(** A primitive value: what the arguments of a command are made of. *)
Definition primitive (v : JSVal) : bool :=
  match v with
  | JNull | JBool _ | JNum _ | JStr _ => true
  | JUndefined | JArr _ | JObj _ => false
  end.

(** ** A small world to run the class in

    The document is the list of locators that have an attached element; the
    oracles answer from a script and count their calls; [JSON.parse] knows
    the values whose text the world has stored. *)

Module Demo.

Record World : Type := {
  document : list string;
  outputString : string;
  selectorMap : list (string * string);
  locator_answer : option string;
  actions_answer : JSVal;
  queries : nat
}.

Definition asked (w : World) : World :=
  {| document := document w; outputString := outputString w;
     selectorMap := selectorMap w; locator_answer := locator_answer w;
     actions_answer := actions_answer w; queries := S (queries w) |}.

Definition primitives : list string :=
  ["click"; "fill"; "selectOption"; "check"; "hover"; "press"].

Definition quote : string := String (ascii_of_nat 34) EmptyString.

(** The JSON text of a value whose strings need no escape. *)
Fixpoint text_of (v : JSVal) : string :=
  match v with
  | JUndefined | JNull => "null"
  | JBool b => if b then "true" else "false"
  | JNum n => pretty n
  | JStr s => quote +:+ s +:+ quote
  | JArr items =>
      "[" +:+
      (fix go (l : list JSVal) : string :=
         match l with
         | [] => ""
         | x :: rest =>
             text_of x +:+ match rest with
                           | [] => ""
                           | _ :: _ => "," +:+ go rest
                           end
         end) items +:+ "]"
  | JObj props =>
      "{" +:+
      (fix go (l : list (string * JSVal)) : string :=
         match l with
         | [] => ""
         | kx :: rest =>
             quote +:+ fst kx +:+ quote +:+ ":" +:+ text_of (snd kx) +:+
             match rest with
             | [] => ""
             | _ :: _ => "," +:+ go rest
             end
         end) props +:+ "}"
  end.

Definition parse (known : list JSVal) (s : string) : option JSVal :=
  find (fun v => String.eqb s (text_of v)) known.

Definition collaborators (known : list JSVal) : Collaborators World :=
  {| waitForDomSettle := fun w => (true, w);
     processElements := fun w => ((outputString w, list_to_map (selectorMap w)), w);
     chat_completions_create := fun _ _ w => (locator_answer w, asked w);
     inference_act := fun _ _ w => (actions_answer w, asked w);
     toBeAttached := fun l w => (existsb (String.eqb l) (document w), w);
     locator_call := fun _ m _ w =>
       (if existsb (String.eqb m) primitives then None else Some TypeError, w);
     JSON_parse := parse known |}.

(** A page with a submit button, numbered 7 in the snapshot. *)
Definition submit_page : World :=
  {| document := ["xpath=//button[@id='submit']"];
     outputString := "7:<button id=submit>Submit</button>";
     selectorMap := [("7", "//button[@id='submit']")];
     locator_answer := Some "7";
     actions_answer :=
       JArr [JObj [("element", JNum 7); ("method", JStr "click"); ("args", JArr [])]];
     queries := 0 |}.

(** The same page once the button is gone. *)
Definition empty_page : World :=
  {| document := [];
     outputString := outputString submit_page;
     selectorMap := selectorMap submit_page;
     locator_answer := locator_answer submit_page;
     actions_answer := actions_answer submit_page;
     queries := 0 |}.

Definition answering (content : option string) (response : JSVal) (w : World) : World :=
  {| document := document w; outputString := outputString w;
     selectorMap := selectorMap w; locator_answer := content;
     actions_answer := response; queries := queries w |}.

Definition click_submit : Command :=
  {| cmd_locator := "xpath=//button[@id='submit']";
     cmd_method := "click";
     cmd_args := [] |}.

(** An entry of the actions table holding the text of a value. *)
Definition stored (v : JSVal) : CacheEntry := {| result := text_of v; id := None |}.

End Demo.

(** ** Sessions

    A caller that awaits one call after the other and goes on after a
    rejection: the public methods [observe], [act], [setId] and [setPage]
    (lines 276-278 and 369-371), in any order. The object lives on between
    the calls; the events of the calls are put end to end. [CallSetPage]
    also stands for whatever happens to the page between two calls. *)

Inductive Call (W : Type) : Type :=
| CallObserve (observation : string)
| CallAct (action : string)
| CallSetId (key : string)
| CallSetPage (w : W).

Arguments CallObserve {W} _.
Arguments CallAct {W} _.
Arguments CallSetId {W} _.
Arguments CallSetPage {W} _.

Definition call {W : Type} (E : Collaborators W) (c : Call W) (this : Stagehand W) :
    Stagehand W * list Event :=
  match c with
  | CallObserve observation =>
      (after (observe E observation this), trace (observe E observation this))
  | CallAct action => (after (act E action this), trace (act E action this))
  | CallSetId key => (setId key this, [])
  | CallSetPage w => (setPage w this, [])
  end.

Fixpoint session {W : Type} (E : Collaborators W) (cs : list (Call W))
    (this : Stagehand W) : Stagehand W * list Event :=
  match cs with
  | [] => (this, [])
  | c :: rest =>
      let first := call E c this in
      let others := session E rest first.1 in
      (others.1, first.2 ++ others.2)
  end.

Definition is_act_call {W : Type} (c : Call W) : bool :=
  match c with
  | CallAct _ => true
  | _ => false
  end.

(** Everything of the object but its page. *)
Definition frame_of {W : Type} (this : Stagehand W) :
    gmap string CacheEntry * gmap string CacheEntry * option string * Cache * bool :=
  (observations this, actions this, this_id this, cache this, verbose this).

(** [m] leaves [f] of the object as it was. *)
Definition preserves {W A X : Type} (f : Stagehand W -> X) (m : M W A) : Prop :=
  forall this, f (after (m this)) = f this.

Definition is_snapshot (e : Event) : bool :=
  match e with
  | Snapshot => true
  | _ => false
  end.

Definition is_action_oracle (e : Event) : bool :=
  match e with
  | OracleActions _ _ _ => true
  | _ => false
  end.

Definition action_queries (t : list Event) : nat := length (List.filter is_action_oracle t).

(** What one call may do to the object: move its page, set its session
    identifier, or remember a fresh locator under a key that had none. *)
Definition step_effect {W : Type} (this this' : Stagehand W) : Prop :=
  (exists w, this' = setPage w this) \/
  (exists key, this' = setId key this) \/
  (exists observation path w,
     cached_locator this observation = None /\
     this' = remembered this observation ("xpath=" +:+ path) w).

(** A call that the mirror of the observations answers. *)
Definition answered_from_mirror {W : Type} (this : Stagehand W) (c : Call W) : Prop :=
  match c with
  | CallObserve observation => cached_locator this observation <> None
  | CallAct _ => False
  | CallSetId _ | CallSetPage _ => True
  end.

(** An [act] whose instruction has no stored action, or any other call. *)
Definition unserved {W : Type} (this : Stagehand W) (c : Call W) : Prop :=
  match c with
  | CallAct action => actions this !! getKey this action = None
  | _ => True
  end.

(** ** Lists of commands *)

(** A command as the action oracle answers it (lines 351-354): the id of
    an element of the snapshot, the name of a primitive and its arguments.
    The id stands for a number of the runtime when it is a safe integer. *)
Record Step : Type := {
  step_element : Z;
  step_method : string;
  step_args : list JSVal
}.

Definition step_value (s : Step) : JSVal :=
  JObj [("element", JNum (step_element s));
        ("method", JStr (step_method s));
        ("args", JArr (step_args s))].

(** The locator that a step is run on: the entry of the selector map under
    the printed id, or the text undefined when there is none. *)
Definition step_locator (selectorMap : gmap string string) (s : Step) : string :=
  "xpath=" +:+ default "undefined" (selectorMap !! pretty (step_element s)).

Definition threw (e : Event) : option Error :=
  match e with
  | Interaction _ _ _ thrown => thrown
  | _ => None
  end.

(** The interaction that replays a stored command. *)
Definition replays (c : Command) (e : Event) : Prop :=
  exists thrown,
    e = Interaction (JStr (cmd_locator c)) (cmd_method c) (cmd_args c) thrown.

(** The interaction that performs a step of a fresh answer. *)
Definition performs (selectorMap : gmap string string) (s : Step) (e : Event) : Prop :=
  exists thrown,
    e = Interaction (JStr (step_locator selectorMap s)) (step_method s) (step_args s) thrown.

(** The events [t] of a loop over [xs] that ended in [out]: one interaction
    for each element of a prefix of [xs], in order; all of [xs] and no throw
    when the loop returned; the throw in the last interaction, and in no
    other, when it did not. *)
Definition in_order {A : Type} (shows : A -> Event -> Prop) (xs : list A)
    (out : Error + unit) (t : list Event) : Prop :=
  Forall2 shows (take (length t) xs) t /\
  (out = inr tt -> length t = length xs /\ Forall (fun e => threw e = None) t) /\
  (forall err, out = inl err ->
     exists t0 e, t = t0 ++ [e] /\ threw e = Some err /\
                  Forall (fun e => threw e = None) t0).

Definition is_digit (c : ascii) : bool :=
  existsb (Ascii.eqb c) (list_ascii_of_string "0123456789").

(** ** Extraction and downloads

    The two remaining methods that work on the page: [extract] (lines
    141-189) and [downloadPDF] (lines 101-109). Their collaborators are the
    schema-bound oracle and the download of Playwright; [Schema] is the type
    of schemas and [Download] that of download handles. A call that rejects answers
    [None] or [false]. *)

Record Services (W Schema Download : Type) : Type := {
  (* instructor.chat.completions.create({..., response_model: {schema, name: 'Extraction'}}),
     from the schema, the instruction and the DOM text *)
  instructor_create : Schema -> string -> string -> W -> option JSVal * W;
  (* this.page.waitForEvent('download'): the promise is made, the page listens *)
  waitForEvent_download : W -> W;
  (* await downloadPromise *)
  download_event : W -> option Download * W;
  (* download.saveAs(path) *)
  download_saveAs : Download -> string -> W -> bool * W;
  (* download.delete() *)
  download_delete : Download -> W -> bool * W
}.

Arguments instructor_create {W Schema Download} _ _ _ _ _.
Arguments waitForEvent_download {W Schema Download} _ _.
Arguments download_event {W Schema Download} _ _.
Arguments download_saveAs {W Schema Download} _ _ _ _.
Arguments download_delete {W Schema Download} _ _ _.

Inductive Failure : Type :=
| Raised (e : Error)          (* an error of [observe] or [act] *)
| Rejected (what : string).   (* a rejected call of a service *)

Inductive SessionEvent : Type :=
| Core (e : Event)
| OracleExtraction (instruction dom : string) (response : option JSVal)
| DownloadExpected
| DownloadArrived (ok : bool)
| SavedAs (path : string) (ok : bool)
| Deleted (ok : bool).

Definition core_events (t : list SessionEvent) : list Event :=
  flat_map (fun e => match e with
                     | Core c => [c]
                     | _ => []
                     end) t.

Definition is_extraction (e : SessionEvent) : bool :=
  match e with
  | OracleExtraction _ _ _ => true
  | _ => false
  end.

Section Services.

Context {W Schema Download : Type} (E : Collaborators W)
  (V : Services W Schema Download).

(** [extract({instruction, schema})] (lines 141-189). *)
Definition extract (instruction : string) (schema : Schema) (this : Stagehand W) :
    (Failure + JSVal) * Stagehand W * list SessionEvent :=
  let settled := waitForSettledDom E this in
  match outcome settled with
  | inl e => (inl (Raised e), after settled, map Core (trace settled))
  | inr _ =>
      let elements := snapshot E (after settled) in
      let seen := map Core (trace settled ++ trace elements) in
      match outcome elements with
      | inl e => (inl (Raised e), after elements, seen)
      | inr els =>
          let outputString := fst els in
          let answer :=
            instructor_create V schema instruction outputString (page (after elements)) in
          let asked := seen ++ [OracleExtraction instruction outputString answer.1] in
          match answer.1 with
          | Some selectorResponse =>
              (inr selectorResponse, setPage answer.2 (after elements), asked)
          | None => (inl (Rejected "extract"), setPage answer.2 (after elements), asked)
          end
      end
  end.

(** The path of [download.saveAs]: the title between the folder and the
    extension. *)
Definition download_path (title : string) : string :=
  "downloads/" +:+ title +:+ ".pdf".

--

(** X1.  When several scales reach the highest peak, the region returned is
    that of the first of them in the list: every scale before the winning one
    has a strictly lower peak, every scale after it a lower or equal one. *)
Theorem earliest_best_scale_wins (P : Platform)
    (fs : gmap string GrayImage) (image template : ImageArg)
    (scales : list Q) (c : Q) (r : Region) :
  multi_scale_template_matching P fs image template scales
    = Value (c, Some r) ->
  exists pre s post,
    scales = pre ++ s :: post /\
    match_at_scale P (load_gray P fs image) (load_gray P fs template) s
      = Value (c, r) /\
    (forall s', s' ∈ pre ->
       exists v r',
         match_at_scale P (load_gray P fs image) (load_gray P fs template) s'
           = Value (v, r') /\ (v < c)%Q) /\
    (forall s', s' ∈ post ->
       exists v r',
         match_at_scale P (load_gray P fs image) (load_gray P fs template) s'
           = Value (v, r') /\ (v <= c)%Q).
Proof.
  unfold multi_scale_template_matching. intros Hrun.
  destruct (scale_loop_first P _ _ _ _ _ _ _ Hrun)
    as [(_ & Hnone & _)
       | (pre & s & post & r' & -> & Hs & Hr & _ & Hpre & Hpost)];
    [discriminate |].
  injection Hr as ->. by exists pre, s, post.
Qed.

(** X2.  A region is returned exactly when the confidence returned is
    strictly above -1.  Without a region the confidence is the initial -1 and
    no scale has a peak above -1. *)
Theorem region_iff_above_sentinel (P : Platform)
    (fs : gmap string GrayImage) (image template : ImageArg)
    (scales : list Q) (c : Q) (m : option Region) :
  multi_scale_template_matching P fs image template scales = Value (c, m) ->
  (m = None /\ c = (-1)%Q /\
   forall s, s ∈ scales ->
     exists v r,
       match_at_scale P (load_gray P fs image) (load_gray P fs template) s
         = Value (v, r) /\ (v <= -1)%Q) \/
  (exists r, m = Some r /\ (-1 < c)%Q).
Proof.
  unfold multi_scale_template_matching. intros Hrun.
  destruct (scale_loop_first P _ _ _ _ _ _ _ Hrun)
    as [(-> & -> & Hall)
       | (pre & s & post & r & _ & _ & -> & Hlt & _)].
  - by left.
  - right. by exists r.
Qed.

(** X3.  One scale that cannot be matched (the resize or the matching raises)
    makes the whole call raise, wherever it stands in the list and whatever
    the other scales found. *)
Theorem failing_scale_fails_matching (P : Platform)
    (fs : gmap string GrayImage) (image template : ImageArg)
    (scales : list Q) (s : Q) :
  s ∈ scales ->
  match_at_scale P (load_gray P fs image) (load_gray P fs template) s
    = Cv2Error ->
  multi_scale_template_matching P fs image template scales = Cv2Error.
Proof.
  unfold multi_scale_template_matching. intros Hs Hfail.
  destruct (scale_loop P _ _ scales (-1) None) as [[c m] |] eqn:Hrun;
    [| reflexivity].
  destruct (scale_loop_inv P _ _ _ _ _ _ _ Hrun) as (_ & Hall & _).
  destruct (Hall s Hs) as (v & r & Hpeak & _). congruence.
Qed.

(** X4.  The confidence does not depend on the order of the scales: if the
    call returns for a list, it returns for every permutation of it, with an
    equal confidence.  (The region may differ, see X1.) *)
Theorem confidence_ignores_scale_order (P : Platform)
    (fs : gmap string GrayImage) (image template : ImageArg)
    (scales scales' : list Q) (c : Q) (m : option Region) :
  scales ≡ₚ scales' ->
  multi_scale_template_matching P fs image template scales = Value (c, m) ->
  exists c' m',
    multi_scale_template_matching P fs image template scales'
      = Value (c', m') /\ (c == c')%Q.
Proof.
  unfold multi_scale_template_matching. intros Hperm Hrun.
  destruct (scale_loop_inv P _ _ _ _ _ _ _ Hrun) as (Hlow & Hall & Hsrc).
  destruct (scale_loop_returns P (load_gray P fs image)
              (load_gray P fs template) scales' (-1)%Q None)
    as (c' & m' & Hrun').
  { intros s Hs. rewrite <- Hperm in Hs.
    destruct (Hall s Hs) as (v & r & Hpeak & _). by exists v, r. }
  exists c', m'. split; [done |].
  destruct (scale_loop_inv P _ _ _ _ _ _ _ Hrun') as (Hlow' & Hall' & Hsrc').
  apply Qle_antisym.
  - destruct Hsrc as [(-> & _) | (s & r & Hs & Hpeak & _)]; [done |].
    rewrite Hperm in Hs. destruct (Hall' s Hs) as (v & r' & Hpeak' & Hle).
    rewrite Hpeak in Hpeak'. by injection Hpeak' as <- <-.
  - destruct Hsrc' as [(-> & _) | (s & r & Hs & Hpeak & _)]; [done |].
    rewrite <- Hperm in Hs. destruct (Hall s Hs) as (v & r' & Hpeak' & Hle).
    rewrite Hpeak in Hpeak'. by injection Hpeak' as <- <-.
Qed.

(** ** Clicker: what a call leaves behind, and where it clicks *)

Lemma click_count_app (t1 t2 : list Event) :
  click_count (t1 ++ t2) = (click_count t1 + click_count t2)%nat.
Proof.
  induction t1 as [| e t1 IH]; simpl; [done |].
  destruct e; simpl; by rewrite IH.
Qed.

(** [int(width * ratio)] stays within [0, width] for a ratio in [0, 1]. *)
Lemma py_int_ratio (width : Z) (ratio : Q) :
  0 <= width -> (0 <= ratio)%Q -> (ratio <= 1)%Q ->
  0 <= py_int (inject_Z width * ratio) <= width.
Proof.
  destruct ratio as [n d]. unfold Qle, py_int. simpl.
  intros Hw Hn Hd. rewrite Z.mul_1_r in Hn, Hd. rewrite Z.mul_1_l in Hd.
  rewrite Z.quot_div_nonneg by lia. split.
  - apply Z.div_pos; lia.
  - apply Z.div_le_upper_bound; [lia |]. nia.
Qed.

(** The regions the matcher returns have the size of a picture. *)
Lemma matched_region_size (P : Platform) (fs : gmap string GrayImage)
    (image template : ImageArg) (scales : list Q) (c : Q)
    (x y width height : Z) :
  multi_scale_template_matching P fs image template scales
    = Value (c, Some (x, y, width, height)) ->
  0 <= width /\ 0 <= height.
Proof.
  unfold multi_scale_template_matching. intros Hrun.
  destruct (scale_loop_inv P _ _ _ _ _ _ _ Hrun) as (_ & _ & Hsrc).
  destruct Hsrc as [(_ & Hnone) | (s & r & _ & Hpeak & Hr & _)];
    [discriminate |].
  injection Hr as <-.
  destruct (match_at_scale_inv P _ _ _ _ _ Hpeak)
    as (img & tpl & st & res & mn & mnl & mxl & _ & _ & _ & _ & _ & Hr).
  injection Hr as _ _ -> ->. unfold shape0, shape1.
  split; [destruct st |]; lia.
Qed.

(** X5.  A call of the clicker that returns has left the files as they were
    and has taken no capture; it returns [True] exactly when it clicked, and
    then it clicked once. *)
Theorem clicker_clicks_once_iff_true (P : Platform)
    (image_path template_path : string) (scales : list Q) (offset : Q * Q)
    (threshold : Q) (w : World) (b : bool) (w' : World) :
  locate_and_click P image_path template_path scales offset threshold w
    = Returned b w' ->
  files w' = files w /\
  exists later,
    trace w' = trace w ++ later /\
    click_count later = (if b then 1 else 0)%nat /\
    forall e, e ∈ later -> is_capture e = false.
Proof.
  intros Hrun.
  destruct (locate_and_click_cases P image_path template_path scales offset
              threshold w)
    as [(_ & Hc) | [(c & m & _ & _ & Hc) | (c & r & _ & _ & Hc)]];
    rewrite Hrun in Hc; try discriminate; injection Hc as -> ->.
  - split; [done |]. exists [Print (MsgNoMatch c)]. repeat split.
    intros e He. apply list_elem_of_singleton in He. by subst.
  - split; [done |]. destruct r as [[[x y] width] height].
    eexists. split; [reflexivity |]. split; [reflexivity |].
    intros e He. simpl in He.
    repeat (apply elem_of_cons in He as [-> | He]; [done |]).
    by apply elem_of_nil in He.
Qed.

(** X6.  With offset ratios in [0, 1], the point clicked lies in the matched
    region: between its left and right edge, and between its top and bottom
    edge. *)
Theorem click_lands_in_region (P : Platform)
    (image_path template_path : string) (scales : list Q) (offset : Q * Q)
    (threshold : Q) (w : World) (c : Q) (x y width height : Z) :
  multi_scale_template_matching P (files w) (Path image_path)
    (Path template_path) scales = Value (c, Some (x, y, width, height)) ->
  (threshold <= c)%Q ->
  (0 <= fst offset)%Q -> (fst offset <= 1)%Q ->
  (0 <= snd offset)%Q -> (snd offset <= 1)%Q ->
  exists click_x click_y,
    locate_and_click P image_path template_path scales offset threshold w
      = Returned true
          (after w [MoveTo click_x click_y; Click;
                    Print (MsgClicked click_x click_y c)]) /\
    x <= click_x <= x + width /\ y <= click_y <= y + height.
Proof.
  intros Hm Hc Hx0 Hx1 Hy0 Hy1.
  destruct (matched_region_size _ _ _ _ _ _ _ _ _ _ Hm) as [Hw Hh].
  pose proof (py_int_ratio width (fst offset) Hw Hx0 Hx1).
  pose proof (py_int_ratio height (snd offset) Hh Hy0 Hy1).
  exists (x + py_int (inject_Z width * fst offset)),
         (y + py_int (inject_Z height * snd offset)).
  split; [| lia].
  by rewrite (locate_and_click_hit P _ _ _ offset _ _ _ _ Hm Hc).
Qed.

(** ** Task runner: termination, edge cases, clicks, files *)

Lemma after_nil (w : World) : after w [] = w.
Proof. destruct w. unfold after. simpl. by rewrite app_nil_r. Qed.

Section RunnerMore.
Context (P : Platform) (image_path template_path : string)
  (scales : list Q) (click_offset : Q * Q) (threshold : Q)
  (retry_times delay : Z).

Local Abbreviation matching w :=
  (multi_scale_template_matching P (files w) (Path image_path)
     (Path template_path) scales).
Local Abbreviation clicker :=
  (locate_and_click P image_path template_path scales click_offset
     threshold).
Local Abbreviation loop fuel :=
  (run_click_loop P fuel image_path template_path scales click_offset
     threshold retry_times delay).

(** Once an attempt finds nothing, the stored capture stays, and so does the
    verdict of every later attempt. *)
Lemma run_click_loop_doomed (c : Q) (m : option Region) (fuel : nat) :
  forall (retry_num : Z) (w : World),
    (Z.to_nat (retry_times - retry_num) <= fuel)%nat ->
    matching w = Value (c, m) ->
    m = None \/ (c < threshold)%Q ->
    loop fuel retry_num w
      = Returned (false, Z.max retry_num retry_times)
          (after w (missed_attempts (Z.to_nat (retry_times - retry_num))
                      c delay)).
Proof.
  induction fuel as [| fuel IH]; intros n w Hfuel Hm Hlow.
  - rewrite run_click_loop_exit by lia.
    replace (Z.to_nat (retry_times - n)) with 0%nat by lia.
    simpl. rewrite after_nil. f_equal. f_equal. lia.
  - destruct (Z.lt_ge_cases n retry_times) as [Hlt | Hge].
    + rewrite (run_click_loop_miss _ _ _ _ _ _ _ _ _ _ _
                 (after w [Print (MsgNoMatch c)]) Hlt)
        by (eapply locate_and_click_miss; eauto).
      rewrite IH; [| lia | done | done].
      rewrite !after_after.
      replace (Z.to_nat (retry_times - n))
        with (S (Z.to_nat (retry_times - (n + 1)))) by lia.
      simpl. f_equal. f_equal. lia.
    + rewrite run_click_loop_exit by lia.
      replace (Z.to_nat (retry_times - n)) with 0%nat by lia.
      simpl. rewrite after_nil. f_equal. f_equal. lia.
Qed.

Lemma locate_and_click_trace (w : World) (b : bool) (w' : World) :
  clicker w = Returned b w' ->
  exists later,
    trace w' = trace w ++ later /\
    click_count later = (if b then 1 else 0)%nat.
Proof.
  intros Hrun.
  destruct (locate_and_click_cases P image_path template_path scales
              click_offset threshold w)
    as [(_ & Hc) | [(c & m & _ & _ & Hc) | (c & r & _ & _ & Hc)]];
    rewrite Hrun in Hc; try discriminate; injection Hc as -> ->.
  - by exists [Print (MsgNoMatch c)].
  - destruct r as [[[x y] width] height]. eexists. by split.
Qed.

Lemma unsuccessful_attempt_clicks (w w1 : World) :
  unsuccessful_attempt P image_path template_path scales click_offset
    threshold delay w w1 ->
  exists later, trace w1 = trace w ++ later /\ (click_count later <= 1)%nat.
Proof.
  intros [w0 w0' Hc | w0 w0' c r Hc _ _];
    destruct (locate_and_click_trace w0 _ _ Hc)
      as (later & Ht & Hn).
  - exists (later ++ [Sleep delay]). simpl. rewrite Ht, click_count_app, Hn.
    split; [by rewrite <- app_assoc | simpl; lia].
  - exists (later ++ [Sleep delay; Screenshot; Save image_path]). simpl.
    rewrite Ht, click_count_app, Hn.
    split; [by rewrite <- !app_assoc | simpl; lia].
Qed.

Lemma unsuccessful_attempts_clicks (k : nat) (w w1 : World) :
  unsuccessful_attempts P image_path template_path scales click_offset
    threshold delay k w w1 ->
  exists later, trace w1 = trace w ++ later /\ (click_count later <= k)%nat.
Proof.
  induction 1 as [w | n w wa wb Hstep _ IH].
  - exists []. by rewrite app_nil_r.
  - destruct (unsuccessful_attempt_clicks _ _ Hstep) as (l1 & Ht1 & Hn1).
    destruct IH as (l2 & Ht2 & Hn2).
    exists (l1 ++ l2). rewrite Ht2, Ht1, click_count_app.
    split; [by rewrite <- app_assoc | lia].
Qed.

* * *

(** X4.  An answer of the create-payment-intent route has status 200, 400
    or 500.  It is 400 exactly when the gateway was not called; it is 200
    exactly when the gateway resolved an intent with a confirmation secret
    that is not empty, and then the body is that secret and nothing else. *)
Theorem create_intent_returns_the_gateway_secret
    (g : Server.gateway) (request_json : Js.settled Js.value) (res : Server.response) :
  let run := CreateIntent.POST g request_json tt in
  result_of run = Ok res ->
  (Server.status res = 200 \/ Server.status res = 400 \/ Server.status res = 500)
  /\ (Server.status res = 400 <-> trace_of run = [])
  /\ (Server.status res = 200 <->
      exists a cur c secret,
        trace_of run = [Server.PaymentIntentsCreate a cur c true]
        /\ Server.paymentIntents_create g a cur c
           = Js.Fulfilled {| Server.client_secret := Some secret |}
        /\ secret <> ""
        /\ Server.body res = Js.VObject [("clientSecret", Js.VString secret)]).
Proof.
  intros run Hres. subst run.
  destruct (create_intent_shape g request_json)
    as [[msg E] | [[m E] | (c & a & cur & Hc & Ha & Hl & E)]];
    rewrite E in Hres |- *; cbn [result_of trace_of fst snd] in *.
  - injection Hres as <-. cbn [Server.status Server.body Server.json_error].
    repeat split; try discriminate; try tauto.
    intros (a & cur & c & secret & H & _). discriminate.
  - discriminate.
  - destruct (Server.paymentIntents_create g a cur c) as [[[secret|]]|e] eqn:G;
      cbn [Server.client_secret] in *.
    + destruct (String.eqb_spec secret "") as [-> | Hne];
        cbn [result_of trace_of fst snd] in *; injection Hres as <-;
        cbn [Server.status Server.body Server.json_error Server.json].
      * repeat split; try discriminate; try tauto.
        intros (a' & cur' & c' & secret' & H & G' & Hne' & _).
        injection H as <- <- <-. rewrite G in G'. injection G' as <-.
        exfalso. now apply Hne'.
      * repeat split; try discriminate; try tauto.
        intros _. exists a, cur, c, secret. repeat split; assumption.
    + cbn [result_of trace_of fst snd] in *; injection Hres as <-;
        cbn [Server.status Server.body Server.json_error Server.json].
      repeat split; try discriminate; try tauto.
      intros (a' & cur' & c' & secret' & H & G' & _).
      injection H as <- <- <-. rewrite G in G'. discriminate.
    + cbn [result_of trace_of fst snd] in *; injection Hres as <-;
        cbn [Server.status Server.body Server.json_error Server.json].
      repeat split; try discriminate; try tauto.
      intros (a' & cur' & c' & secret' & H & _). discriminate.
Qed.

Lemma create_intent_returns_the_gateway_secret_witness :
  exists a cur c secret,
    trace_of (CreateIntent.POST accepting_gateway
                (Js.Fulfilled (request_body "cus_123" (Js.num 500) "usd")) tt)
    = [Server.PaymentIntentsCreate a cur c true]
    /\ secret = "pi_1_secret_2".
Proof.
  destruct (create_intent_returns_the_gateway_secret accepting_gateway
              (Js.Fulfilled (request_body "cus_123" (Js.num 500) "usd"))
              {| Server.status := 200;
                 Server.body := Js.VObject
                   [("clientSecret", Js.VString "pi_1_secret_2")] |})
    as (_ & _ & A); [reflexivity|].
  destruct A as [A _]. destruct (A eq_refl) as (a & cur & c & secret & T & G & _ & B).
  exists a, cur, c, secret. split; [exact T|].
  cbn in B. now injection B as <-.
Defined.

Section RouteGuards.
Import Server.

--- TASK ---
What are the lines above, starting at the one with "Snapshot => true" and ending at the one with "(exists key, this' = setId key this) \/"? Give them again exactly, and only them.

--- RESPONSE ---
  | Snapshot => true
  | _ => false
  end.

Definition is_action_oracle (e : Event) : bool :=
  match e with
  | OracleActions _ _ _ => true
  | _ => false
  end.

Definition action_queries (t : list Event) : nat := length (List.filter is_action_oracle t).

(** What one call may do to the object: move its page, set its session
    identifier, or remember a fresh locator under a key that had none. *)
Definition step_effect {W : Type} (this this' : Stagehand W) : Prop :=
  (exists w, this' = setPage w this) \/
  (exists key, this' = setId key this) \/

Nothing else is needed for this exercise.